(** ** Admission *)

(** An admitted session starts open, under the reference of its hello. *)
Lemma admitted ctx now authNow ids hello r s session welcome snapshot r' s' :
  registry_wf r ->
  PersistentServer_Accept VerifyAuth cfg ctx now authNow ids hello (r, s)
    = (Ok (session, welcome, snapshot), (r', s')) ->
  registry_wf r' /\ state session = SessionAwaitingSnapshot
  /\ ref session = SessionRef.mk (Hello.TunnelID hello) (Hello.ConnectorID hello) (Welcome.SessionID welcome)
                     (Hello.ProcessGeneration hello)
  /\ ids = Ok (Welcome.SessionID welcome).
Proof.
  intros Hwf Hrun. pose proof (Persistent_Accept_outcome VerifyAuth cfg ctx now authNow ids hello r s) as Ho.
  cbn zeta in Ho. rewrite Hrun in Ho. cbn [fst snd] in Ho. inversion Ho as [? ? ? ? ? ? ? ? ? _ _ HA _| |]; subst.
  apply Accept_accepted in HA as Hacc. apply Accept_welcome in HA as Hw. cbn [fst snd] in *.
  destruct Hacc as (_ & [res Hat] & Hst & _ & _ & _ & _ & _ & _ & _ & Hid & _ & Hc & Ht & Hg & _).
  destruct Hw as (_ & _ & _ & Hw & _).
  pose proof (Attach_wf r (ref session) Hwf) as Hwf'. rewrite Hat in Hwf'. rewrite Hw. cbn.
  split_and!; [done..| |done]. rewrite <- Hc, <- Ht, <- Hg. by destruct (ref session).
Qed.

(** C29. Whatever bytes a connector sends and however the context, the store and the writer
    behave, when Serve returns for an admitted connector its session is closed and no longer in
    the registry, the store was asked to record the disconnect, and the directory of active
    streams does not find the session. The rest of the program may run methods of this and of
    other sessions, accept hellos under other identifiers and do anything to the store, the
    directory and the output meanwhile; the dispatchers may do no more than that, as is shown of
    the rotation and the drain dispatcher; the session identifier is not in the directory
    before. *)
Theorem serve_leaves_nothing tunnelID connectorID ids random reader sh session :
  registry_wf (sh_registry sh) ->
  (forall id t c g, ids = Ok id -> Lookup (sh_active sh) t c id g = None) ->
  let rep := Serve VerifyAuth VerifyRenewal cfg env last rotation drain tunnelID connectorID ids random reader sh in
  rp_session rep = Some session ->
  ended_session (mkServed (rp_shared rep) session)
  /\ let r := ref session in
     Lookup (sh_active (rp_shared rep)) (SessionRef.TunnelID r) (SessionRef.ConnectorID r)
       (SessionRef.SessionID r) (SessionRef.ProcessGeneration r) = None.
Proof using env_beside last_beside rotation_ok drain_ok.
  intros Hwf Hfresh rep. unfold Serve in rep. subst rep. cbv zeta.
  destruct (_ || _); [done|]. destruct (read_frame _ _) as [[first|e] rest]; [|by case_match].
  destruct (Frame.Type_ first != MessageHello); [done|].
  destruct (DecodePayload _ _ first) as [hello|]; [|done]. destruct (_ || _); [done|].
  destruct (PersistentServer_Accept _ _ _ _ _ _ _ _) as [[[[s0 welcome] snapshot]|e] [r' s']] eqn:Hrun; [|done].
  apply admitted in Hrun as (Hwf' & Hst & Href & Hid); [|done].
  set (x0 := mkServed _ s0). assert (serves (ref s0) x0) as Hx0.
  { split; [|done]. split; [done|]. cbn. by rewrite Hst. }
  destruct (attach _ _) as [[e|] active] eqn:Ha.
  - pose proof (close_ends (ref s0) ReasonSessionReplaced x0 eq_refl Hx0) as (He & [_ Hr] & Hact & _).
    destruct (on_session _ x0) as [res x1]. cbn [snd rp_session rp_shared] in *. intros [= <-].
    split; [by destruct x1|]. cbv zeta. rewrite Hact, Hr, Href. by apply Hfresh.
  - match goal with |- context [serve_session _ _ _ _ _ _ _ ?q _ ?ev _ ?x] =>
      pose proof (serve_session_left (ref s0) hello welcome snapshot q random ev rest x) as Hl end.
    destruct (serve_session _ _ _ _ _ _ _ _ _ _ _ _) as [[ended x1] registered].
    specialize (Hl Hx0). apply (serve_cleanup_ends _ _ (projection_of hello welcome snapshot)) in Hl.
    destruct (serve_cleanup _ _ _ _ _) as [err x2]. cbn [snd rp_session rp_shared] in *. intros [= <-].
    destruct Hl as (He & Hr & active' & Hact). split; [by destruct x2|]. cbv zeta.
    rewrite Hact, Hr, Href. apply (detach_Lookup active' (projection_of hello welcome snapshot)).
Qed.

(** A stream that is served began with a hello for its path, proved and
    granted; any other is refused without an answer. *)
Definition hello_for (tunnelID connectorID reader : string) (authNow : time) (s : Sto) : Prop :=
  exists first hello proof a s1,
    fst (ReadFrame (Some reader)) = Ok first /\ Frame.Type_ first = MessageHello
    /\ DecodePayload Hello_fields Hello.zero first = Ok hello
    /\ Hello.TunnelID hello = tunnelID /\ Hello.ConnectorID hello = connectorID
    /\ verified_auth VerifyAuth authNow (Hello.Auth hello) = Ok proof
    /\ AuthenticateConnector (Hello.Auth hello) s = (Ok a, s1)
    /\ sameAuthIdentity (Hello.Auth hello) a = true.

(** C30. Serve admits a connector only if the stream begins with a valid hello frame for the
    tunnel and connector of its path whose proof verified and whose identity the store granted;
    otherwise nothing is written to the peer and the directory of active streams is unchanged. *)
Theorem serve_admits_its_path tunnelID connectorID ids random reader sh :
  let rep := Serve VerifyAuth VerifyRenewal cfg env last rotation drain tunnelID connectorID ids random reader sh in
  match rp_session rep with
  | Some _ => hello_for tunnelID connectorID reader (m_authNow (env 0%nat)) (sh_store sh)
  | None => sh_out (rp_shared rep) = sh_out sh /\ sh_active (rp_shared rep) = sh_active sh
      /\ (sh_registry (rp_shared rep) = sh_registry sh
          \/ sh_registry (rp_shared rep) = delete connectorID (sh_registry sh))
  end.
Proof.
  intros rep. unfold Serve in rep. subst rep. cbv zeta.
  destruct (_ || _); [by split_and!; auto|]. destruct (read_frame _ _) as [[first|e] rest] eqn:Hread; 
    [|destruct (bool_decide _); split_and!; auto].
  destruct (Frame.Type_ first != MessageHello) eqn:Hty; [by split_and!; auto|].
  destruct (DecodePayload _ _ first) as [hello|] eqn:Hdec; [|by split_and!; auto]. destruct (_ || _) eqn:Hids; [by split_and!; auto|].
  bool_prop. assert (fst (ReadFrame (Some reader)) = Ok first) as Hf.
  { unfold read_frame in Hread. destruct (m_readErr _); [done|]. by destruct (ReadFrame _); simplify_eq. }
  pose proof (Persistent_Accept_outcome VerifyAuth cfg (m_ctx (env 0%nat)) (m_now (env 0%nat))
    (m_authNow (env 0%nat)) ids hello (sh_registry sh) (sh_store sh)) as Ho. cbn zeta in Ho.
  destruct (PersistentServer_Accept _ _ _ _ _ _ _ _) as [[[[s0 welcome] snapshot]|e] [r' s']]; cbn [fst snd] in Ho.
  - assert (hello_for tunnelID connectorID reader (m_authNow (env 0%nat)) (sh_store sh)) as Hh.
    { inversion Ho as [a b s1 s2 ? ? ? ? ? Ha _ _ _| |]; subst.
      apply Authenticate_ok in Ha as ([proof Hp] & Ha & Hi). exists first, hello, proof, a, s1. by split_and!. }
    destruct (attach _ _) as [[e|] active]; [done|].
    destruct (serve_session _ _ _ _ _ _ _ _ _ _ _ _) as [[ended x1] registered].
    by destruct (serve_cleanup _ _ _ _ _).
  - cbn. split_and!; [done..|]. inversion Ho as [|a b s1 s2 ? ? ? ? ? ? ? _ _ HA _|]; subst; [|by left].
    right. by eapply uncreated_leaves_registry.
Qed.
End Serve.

^^^^^^^^^^^^^^^^

• _ABOUT THIS TASK_:
Copy out all of the lines above exactly.

• _OUTPUT BELOW_:
(** ** Admission *)

(** An admitted session starts open, under the reference of its hello. *)
Lemma admitted ctx now authNow ids hello r s session welcome snapshot r' s' :
  registry_wf r ->
  PersistentServer_Accept VerifyAuth cfg ctx now authNow ids hello (r, s)
    = (Ok (session, welcome, snapshot), (r', s')) ->
  registry_wf r' /\ state session = SessionAwaitingSnapshot
  /\ ref session = SessionRef.mk (Hello.TunnelID hello) (Hello.ConnectorID hello) (Welcome.SessionID welcome)
                     (Hello.ProcessGeneration hello)
  /\ ids = Ok (Welcome.SessionID welcome).
Proof.
  intros Hwf Hrun. pose proof (Persistent_Accept_outcome VerifyAuth cfg ctx now authNow ids hello r s) as Ho.
  cbn zeta in Ho. rewrite Hrun in Ho. cbn [fst snd] in Ho. inversion Ho as [? ? ? ? ? ? ? ? ? _ _ HA _| |]; subst.
  apply Accept_accepted in HA as Hacc. apply Accept_welcome in HA as Hw. cbn [fst snd] in *.
  destruct Hacc as (_ & [res Hat] & Hst & _ & _ & _ & _ & _ & _ & _ & Hid & _ & Hc & Ht & Hg & _).
  destruct Hw as (_ & _ & _ & Hw & _).
  pose proof (Attach_wf r (ref session) Hwf) as Hwf'. rewrite Hat in Hwf'. rewrite Hw. cbn.
  split_and!; [done..| |done]. rewrite <- Hc, <- Ht, <- Hg. by destruct (ref session).
Qed.

(** C29. Whatever bytes a connector sends and however the context, the store and the writer
    behave, when Serve returns for an admitted connector its session is closed and no longer in
    the registry, the store was asked to record the disconnect, and the directory of active
    streams does not find the session. The rest of the program may run methods of this and of
    other sessions, accept hellos under other identifiers and do anything to the store, the
    directory and the output meanwhile; the dispatchers may do no more than that, as is shown of
    the rotation and the drain dispatcher; the session identifier is not in the directory
    before. *)
Theorem serve_leaves_nothing tunnelID connectorID ids random reader sh session :
  registry_wf (sh_registry sh) ->
  (forall id t c g, ids = Ok id -> Lookup (sh_active sh) t c id g = None) ->
  let rep := Serve VerifyAuth VerifyRenewal cfg env last rotation drain tunnelID connectorID ids random reader sh in
  rp_session rep = Some session ->
  ended_session (mkServed (rp_shared rep) session)
  /\ let r := ref session in
     Lookup (sh_active (rp_shared rep)) (SessionRef.TunnelID r) (SessionRef.ConnectorID r)
       (SessionRef.SessionID r) (SessionRef.ProcessGeneration r) = None.
Proof using env_beside last_beside rotation_ok drain_ok.
  intros Hwf Hfresh rep. unfold Serve in rep. subst rep. cbv zeta.
  destruct (_ || _); [done|]. destruct (read_frame _ _) as [[first|e] rest]; [|by case_match].
  destruct (Frame.Type_ first != MessageHello); [done|].
  destruct (DecodePayload _ _ first) as [hello|]; [|done]. destruct (_ || _); [done|].
  destruct (PersistentServer_Accept _ _ _ _ _ _ _ _) as [[[[s0 welcome] snapshot]|e] [r' s']] eqn:Hrun; [|done].
  apply admitted in Hrun as (Hwf' & Hst & Href & Hid); [|done].
  set (x0 := mkServed _ s0). assert (serves (ref s0) x0) as Hx0.
  { split; [|done]. split; [done|]. cbn. by rewrite Hst. }
  destruct (attach _ _) as [[e|] active] eqn:Ha.
  - pose proof (close_ends (ref s0) ReasonSessionReplaced x0 eq_refl Hx0) as (He & [_ Hr] & Hact & _).
    destruct (on_session _ x0) as [res x1]. cbn [snd rp_session rp_shared] in *. intros [= <-].
    split; [by destruct x1|]. cbv zeta. rewrite Hact, Hr, Href. by apply Hfresh.
  - match goal with |- context [serve_session _ _ _ _ _ _ _ ?q _ ?ev _ ?x] =>
      pose proof (serve_session_left (ref s0) hello welcome snapshot q random ev rest x) as Hl end.
    destruct (serve_session _ _ _ _ _ _ _ _ _ _ _ _) as [[ended x1] registered].
    specialize (Hl Hx0). apply (serve_cleanup_ends _ _ (projection_of hello welcome snapshot)) in Hl.
    destruct (serve_cleanup _ _ _ _ _) as [err x2]. cbn [snd rp_session rp_shared] in *. intros [= <-].
    destruct Hl as (He & Hr & active' & Hact). split; [by destruct x2|]. cbv zeta.
    rewrite Hact, Hr, Href. apply (detach_Lookup active' (projection_of hello welcome snapshot)).
Qed.

(** A stream that is served began with a hello for its path, proved and
    granted; any other is refused without an answer. *)
Definition hello_for (tunnelID connectorID reader : string) (authNow : time) (s : Sto) : Prop :=
  exists first hello proof a s1,
    fst (ReadFrame (Some reader)) = Ok first /\ Frame.Type_ first = MessageHello
    /\ DecodePayload Hello_fields Hello.zero first = Ok hello
    /\ Hello.TunnelID hello = tunnelID /\ Hello.ConnectorID hello = connectorID
    /\ verified_auth VerifyAuth authNow (Hello.Auth hello) = Ok proof
    /\ AuthenticateConnector (Hello.Auth hello) s = (Ok a, s1)
    /\ sameAuthIdentity (Hello.Auth hello) a = true.

(** C30. Serve admits a connector only if the stream begins with a valid hello frame for the
    tunnel and connector of its path whose proof verified and whose identity the store granted;
    otherwise nothing is written to the peer and the directory of active streams is unchanged. *)
Theorem serve_admits_its_path tunnelID connectorID ids random reader sh :
  let rep := Serve VerifyAuth VerifyRenewal cfg env last rotation drain tunnelID connectorID ids random reader sh in
  match rp_session rep with
  | Some _ => hello_for tunnelID connectorID reader (m_authNow (env 0%nat)) (sh_store sh)
  | None => sh_out (rp_shared rep) = sh_out sh /\ sh_active (rp_shared rep) = sh_active sh
      /\ (sh_registry (rp_shared rep) = sh_registry sh
          \/ sh_registry (rp_shared rep) = delete connectorID (sh_registry sh))
  end.
Proof.
  intros rep. unfold Serve in rep. subst rep. cbv zeta.
  destruct (_ || _); [by split_and!; auto|]. destruct (read_frame _ _) as [[first|e] rest] eqn:Hread; 
    [|destruct (bool_decide _); split_and!; auto].
  destruct (Frame.Type_ first != MessageHello) eqn:Hty; [by split_and!; auto|].
  destruct (DecodePayload _ _ first) as [hello|] eqn:Hdec; [|by split_and!; auto]. destruct (_ || _) eqn:Hids; [by split_and!; auto|].
  bool_prop. assert (fst (ReadFrame (Some reader)) = Ok first) as Hf.
  { unfold read_frame in Hread. destruct (m_readErr _); [done|]. by destruct (ReadFrame _); simplify_eq. }
  pose proof (Persistent_Accept_outcome VerifyAuth cfg (m_ctx (env 0%nat)) (m_now (env 0%nat))
    (m_authNow (env 0%nat)) ids hello (sh_registry sh) (sh_store sh)) as Ho. cbn zeta in Ho.
  destruct (PersistentServer_Accept _ _ _ _ _ _ _ _) as [[[[s0 welcome] snapshot]|e] [r' s']]; cbn [fst snd] in Ho.
  - assert (hello_for tunnelID connectorID reader (m_authNow (env 0%nat)) (sh_store sh)) as Hh.
    { inversion Ho as [a b s1 s2 ? ? ? ? ? Ha _ _ _| |]; subst.
      apply Authenticate_ok in Ha as ([proof Hp] & Ha & Hi). exists first, hello, proof, a, s1. by split_and!. }
    destruct (attach _ _) as [[e|] active]; [done|].
    destruct (serve_session _ _ _ _ _ _ _ _ _ _ _ _) as [[ended x1] registered].
    by destruct (serve_cleanup _ _ _ _ _).
  - cbn. split_and!; [done..|]. inversion Ho as [|a b s1 s2 ? ? ? ? ? ? ? _ _ HA _|]; subst; [|by left].
    right. by eapply uncreated_leaves_registry.
Qed.
End Serve.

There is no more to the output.